Why We Expect More Businesses to File Extensions This Year

robert-zurfluh-449481-unsplashThe reason is the Tax Cuts and Jobs Act.

With all the changes in the new law, many owners of small to medium-sized businesses may want to take a little more time this year to make sure they take advantage of all the opportunities available to minimize their tax bill.

More time will provide:

  • The chance to review and strategize how all the changes impact a specific business
  • The ability to take advantage of any additional guidance released by the IRS subsequent to the normal filing date

Here are some of the changes in the law that entrepreneurs and business owners may want to review and consider:

Tax rates

The biggest change—and best news—is that corporations are now taxed at the significantly lower rate of 21%.

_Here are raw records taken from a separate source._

(* ===== verification/ThreadPool.v ===== *)
(** * The thread pool

    Model of system/threading/thread_pool: tasks in a queue, run by threads
    that are started when tasks come and leave when they wait too long.

    The pool is shared by its threads and by the threads that call it.  A step
    of one of them is what it does between two points where the others can see
    it: one critical section of [m_mutex_task], one read or write of an atomic
    counter, one operation of an event; the section of [m_mutex_thread] that
    starts or retires a thread is several steps, in which it is locked.  A run
    is any sequence of steps of any threads, each named by an [event].

    The four intrusive lists are sequences, as [IntrusiveList] proves them to
    be.  [None] is a step that cannot be made: a lock that is held, a [Join] of
    a thread that still runs, a failed CHECK, a thread that is not there.
    Memory that [new] gives is not in use, and the counters do not overflow. *)

From S2P Require Import Prelude.

(** ** Tasks and threads *)

(** A closure or a function is a number. *)
Record TaskNode := mkTask { address : positive; callback : option nat; function : option nat }.

(** [Task::Run]: what it calls. *)
Definition Task_Run (t : TaskNode) : list nat :=
  match callback t with
  | Some c => [c]
  | None => match function t with Some f => [f] | None => [] end
  end.

(** What [m_mutex_task] guards, and the next address that [new] gives. *)
Record Tasks := mkTasks {
  m_pending_tasks : list TaskNode;
  m_completed_tasks : list TaskNode;
  m_pending_task_num : Z;
  new_task : positive
}.

(** What [m_mutex_thread] guards, whether it is locked, and the counters. *)
Record Threads := mkThreads {
  m_working_threads : list positive;
  m_idle_threads : list positive;
  m_cur_thread_num : Z;
  m_cur_busy_thread_num : Z;
  m_mutex_thread : bool;
  new_thread : positive
}.

Record ThreadPool := mkPool {
  tasks : Tasks;
  threads : Threads;
  m_min_thread_num : Z;
  m_max_thread_num : Z;
  m_event_new_task : bool;
  m_event_relase_all_task : bool;
  m_exited : bool
}.

(** The constructor; a negative minimum fails its CHECK. *)
Definition new_ThreadPool (min_thread_num max_thread_num : Z) : option ThreadPool :=
  if min_thread_num <? 0 then None
  else
    let max_thread_num := if max_thread_num <? 0 then min_thread_num + 1 else max_thread_num in
    let max_thread_num := if max_thread_num <? min_thread_num then min_thread_num else max_thread_num in
    Some (mkPool (mkTasks [] [] 0 1) (mkThreads [] [] 0 0 false 1) min_thread_num max_thread_num false false false).

Definition set_tasks (t : Tasks) (p : ThreadPool) : ThreadPool :=
  mkPool t (threads p) (m_min_thread_num p) (m_max_thread_num p) (m_event_new_task p) (m_event_relase_all_task p) (m_exited p).
Definition set_threads (t : Threads) (p : ThreadPool) : ThreadPool :=
  mkPool (tasks p) t (m_min_thread_num p) (m_max_thread_num p) (m_event_new_task p) (m_event_relase_all_task p) (m_exited p).
Definition set_events (new_task relase_all_task : bool) (p : ThreadPool) : ThreadPool :=
  mkPool (tasks p) (threads p) (m_min_thread_num p) (m_max_thread_num p) new_task relase_all_task (m_exited p).
Definition set_exited (p : ThreadPool) : ThreadPool :=
  mkPool (tasks p) (threads p) (m_min_thread_num p) (m_max_thread_num p) (m_event_new_task p) (m_event_relase_all_task p) true.

Definition set_cur (n : Z) (t : Threads) : Threads :=
  mkThreads (m_working_threads t) (m_idle_threads t) n (m_cur_busy_thread_num t) (m_mutex_thread t) (new_thread t).
Definition set_busy (n : Z) (t : Threads) : Threads :=
  mkThreads (m_working_threads t) (m_idle_threads t) (m_cur_thread_num t) n (m_mutex_thread t) (new_thread t).
Definition set_lists (working idle : list positive) (t : Threads) : Threads :=
  mkThreads working idle (m_cur_thread_num t) (m_cur_busy_thread_num t) (m_mutex_thread t) (new_thread t).
Definition unlock (t : Threads) : Threads :=
  mkThreads (m_working_threads t) (m_idle_threads t) (m_cur_thread_num t) (m_cur_busy_thread_num t) false (new_thread t).
Definition lock (t : Threads) : option Threads :=
  if m_mutex_thread t then None
  else Some (mkThreads (m_working_threads t) (m_idle_threads t) (m_cur_thread_num t) (m_cur_busy_thread_num t) true (new_thread t)).

(** ** The critical sections of the tasks *)

Definition AddPendingTask (task_node : TaskNode) (is_priority : bool) (t : Tasks) : Tasks :=
  mkTasks (if is_priority then task_node :: m_pending_tasks t else m_pending_tasks t ++ [task_node])
    (m_completed_tasks t) (m_pending_task_num t + 1) (new_task t).

Definition AddCompleteTask (task_node : TaskNode) (t : Tasks) : Tasks :=
  mkTasks (m_pending_tasks t) (m_completed_tasks t ++ [task_node]) (m_pending_task_num t) (new_task t).

Definition ReleaseAllCompleteTasks (t : Tasks) : Tasks :=
  mkTasks (m_pending_tasks t) [] (m_pending_task_num t) (new_task t).

(** The tasks released, and what is left. *)
Definition ReleaseAllPendingTasks (t : Tasks) : list TaskNode * Tasks :=
  (m_pending_tasks t,
   mkTasks [] (m_completed_tasks t) (m_pending_task_num t - Z.of_nat (length (m_pending_tasks t))) (new_task t)).

Definition PickPendingTask (t : Tasks) : option TaskNode * Tasks :=
  match m_pending_tasks t with
  | [] => (None, t)
  | task_node :: rest => (Some task_node, mkTasks rest (m_completed_tasks t) (m_pending_task_num t - 1) (new_task t))
  end.

(** A node to use again, or a new one. *)
Definition PickCompleteTask (t : Tasks) : TaskNode * Tasks :=
  match m_completed_tasks t with
  | [] => (mkTask (new_task t) None None, mkTasks (m_pending_tasks t) [] (m_pending_task_num t) (Pos.succ (new_task t)))
  | task_node :: rest => (task_node, mkTasks (m_pending_tasks t) rest (m_pending_task_num t) (new_task t))
  end.

(** ** The threads of the pool *)

(** Where a thread of the pool is, in [ThreadRunner] and [ThreadRuntine]. *)
Inductive worker :=
  | Starting              (* m_cur_busy_thread_num++ *)
  | Looping               (* while (!m_exited) *)
  | Picking               (* PickPendingTask() *)
  | Running (t : TaskNode)
  | Completing (t : TaskNode)
  | NoTask                (* m_cur_busy_thread_num-- *)
  | Waiting               (* m_event_new_task.TimedWait *)
  | CheckPending          (* m_pending_tasks.empty() *)
  | CheckThreads          (* m_cur_thread_num > m_min_thread_num *)
  | Woken                 (* m_cur_busy_thread_num++ *)
  | Leaving               (* MutexLocker, the lists *)
  | LeavingBusy           (* m_cur_busy_thread_num-- *)
  | LeavingCur            (* m_cur_thread_num-- *)
  | LeavingSet            (* if (m_cur_thread_num == 0), and unlocked *)
  | Finished.

(** A step of a thread: where it is then, the pool, and what it has run. *)
Definition worker_step (me : positive) (w : worker) (p : ThreadPool) : option (worker * ThreadPool * list nat) :=
  let t := threads p in
  match w with
  | Starting => Some (Looping, set_threads (set_busy (m_cur_busy_thread_num t + 1) t) p, [])
  | Looping => Some (if m_exited p then Leaving else Picking, p, [])
  | Picking =>
      let '(task_node, tasks) := PickPendingTask (tasks p) in
      Some (match task_node with Some task_node => Running task_node | None => NoTask end, set_tasks tasks p, [])
  | Running task_node => Some (Completing task_node, p, Task_Run task_node)
  | Completing task_node => Some (Looping, set_tasks (AddCompleteTask task_node (tasks p)) p, [])
  | NoTask => Some (Waiting, set_threads (set_busy (m_cur_busy_thread_num t - 1) t) p, [])
  | Waiting =>
      if m_event_new_task p then Some (Woken, set_events false (m_event_relase_all_task p) p, [])
      else Some (CheckPending, p, [])
  | CheckPending => Some (if bool_decide (m_pending_tasks (tasks p) = []) then CheckThreads else Woken, p, [])
  | CheckThreads => Some (if m_min_thread_num p <? m_cur_thread_num t then Leaving else Woken, p, [])
  | Woken => Some (Looping, set_threads (set_busy (m_cur_busy_thread_num t + 1) t) p, [])
  | Leaving =>
      t ← lock t;
      Some (LeavingBusy, set_threads (set_lists (filter (λ n, n ≠ me) (m_working_threads t)) (m_idle_threads t ++ [me]) t) p, [])
  | LeavingBusy => Some (LeavingCur, set_threads (set_busy (m_cur_busy_thread_num t - 1) t) p, [])
  | LeavingCur => Some (LeavingSet, set_threads (set_cur (m_cur_thread_num t - 1) t) p, [])
  | LeavingSet =>
      Some (Finished, set_threads (unlock t)
              (if m_cur_thread_num t =? 0 then set_events (m_event_new_task p) true p else p), [])
  | Finished => None
  end.

(** ** The callers *)

(** Where a caller is: in [AddTaskInternal] with [NeedNewThread] and
    [AddThreadNodeToList], or in [Terminate]. *)
Inductive caller :=
  | Checking (is_priority : bool) (callback function : option nat)
  | PickingNode (is_priority : bool) (callback function : option nat)
  | AddingPending (is_priority : bool) (task_node : TaskNode)
  | NeedMax                 (* m_cur_thread_num >= m_max_thread_num *)
  | NeedMin                 (* m_cur_thread_num < m_min_thread_num *)
  | NeedBusy                (* m_cur_busy_thread_num, to compare *)
  | NeedCur (busy : Z)      (* with m_cur_thread_num *)
  | Creating                (* MutexLocker, the lists *)
  | Joining (node : positive)
  | Working (node : positive)
  | Counting (node : positive)
  | StartingThread (node : positive)
  | SettingEvent
  | TerminateStart (is_wait : bool)
  | TerminateWait           (* while (m_pending_task_num > 0) *)
  | TerminateExit
  | TerminateLoop           (* while (m_cur_thread_num > 0) *)
  | TerminateSet (i : Z)    (* i < m_cur_thread_num *)
  | TerminateTimedWait
  | ReleasingComplete
  | ReleasingPending
  | TerminateLock
  | TerminateJoin.

Definition has_finished (ws : gmap positive worker) (node : positive) : bool :=
  match ws !! node with Some Finished => true | _ => false end.

(** A step of a caller: where it is then ([None] has returned), the pool, its
    threads and the tasks it has released. *)
Definition caller_step (c : caller) (p : ThreadPool) (ws : gmap positive worker) :
    option (option caller * ThreadPool * gmap positive worker * list TaskNode) :=
  let t := threads p in
  match c with
  | Checking is_priority callback function =>
      if m_exited p then None else Some (Some (PickingNode is_priority callback function), p, ws, [])
  | PickingNode is_priority callback function =>
      let '(task_node, tasks) := PickCompleteTask (tasks p) in
      Some (Some (AddingPending is_priority (mkTask (address task_node) callback function)), set_tasks tasks p, ws, [])
  | AddingPending is_priority task_node =>
      Some (Some NeedMax, set_tasks (AddPendingTask task_node is_priority (tasks p)) p, ws, [])
  | NeedMax => Some (Some (if m_max_thread_num p <=? m_cur_thread_num t then SettingEvent else NeedMin), p, ws, [])
  | NeedMin => Some (Some (if m_cur_thread_num t <? m_min_thread_num p then Creating else NeedBusy), p, ws, [])
  | NeedBusy => Some (Some (NeedCur (m_cur_busy_thread_num t)), p, ws, [])
  | NeedCur busy => Some (Some (if busy =? m_cur_thread_num t then Creating else SettingEvent), p, ws, [])
  | Creating =>
      t ← lock t;
      match m_idle_threads t with
      | node :: idle => Some (Some (Joining node), set_threads (set_lists (m_working_threads t) idle t) p, ws, [])
      | [] =>
          let t' := mkThreads (m_working_threads t) [] (m_cur_thread_num t) (m_cur_busy_thread_num t) (m_mutex_thread t) (Pos.succ (new_thread t)) in
          Some (Some (Working (new_thread t)), set_threads t' p, ws, [])
      end
  | Joining node => if has_finished ws node then Some (Some (Working node), p, delete node ws, []) else None
  | Working node =>
      Some (Some (Counting node), set_threads (set_lists (m_working_threads t ++ [node]) (m_idle_threads t) t) p, ws, [])
  | Counting node => Some (Some (StartingThread node), set_threads (set_cur (m_cur_thread_num t + 1) t) p, ws, [])
  | StartingThread node => Some (Some SettingEvent, set_threads (unlock t) p, <[node := Starting]> ws, [])
  | SettingEvent => Some (None, set_events true (m_event_relase_all_task p) p, ws, [])
  | TerminateStart is_wait =>
      Some (Some (if m_exited p then TerminateLoop else if is_wait then TerminateWait else TerminateExit), p, ws, [])
  | TerminateWait => Some (Some (if 0 <? m_pending_task_num (tasks p) then TerminateWait else TerminateExit), p, ws, [])
  | TerminateExit => Some (Some TerminateLoop, set_exited p, ws, [])
  | TerminateLoop => Some (Some (if 0 <? m_cur_thread_num t then TerminateSet 0 else ReleasingComplete), p, ws, [])
  | TerminateSet i =>
      if i <? m_cur_thread_num t then Some (Some (TerminateSet (i + 1)), set_events true (m_event_relase_all_task p) p, ws, [])
      else Some (Some TerminateTimedWait, p, ws, [])
  | TerminateTimedWait => Some (Some TerminateLoop, set_events (m_event_new_task p) false p, ws, [])
  | ReleasingComplete => Some (Some ReleasingPending, set_tasks (ReleaseAllCompleteTasks (tasks p)) p, ws, [])
  | ReleasingPending =>
      let '(released, tasks) := ReleaseAllPendingTasks (tasks p) in
      Some (Some TerminateLock, set_tasks tasks p, ws, released)
  | TerminateLock => t ← lock t; Some (Some TerminateJoin, set_threads t p, ws, [])
  | TerminateJoin =>
      match m_idle_threads t with
      | [] => Some (None, set_threads (unlock t) p, ws, [])
      | node :: idle =>
          if has_finished ws node then Some (Some TerminateJoin, set_threads (set_lists (m_working_threads t) idle t) p, delete node ws, [])
          else None
      end
  end.

(** ** Runs *)

(** A call is what a caller begins. *)
Inductive call :=
  | AddTask_closure (closure : nat) | AddTask_function (f : nat)
  | AddPriorityTask_closure (closure : nat) | AddPriorityTask_function (f : nat)
  | Terminate (is_wait : bool).
Definition begins (c : call) : caller :=
  match c with
  | AddTask_closure c => Checking false (Some c) None
  | AddTask_function f => Checking false None (Some f)
  | AddPriorityTask_closure c => Checking true (Some c) None
  | AddPriorityTask_function f => Checking true None (Some f)
  | Terminate is_wait => TerminateStart is_wait
  end.
Definition adds (c : call) : list nat :=
  match c with
  | AddTask_closure n | AddTask_function n | AddPriorityTask_closure n | AddPriorityTask_function n => [n]
  | Terminate _ => []
  end.

(** The pool with its threads and its callers, and what has been added, run and
    released without being run, in order. *)
Record System := mkSystem {
  pool : ThreadPool;
  workers : gmap positive worker;
  callers : gmap nat caller;
  added : list nat;
  ran : list nat;
  released : list TaskNode
}.

Inductive event := Call (who : nat) (c : call) | Caller (who : nat) | Worker (who : positive).

Definition step (e : event) (s : System) : option System :=
  match e with
  | Call who c =>
      match callers s !! who with
      | Some _ => None
      | None => Some (mkSystem (pool s) (workers s) (<[who := begins c]> (callers s)) (added s ++ adds c) (ran s) (released s))
      end
  | Caller who =>
      c ← callers s !! who;
      '(c, p, ws, out) ← caller_step c (pool s) (workers s);
      Some (mkSystem p ws (match c with Some c => <[who := c]> (callers s) | None => delete who (callers s) end)
              (added s) (ran s) (released s ++ out))
  | Worker who =>
      w ← workers s !! who;
      '(w, p, out) ← worker_step who w (pool s);
      Some (mkSystem p (<[who := w]> (workers s)) (callers s) (added s) (ran s ++ out) (released s))
  end.

Fixpoint run (es : list event) (s : System) : option System :=
  match es with [] => Some s | e :: es => s ← step e s; run es s end.

Definition new_System (p : ThreadPool) : System := mkSystem p ∅ ∅ [] [] [].
Definition reachable (min_thread_num max_thread_num : Z) (s : System) : Prop :=
  ∃ p es, new_ThreadPool min_thread_num max_thread_num = Some p ∧ run es (new_System p) = Some s.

Pass-through entity deductions

Partnerships, S-Corps, and LLCs—pass through entities to the business owner’s personal tax return—may be eligible for an additional deduction through Section 199A. This may be a complicated calculation depending on the entity’s structure and circumstances, but it could prove highly beneficial.

Bonus depreciation

Bonus depreciation is increased to 100% for 2018. If a business buys tangible items, chances are good that it will be able to write off the entirety of the purchase in 2018.

Section 179 eligibility

Expenses like roofs, HVAC systems, fire protection and alarms, and security systems are now eligible for immediate expensing under Section 179.

Family and medical leave

If a business made payments to workers on Family or Medical Leave during 2018 – it may be eligible for an additional credit.

Alternative Minimum Tax

The corporate AMT has been eliminated, which may change tax filing for some businesses.

Cash method accounting

If a business has under $25 million in gross receipts, it may be eligible to use the cash method of accounting. (Previously the threshold was $10 million.) In addition, some industry obstacles have been removed.

Uniform capitalization

Businesses below the $25 million gross receipts threshold may no longer be subject to additional costs to inventory per Rule 263A.

Expensing inventory

There’s a greater potential to expense inventory if a business satisfies certain requirements—among them, being under $25 million in gross receipts.

NOTE: If you have any tax payments due related to your 2018 filing, they still need to be made by the original, non-extended due date even though you filed for an extension.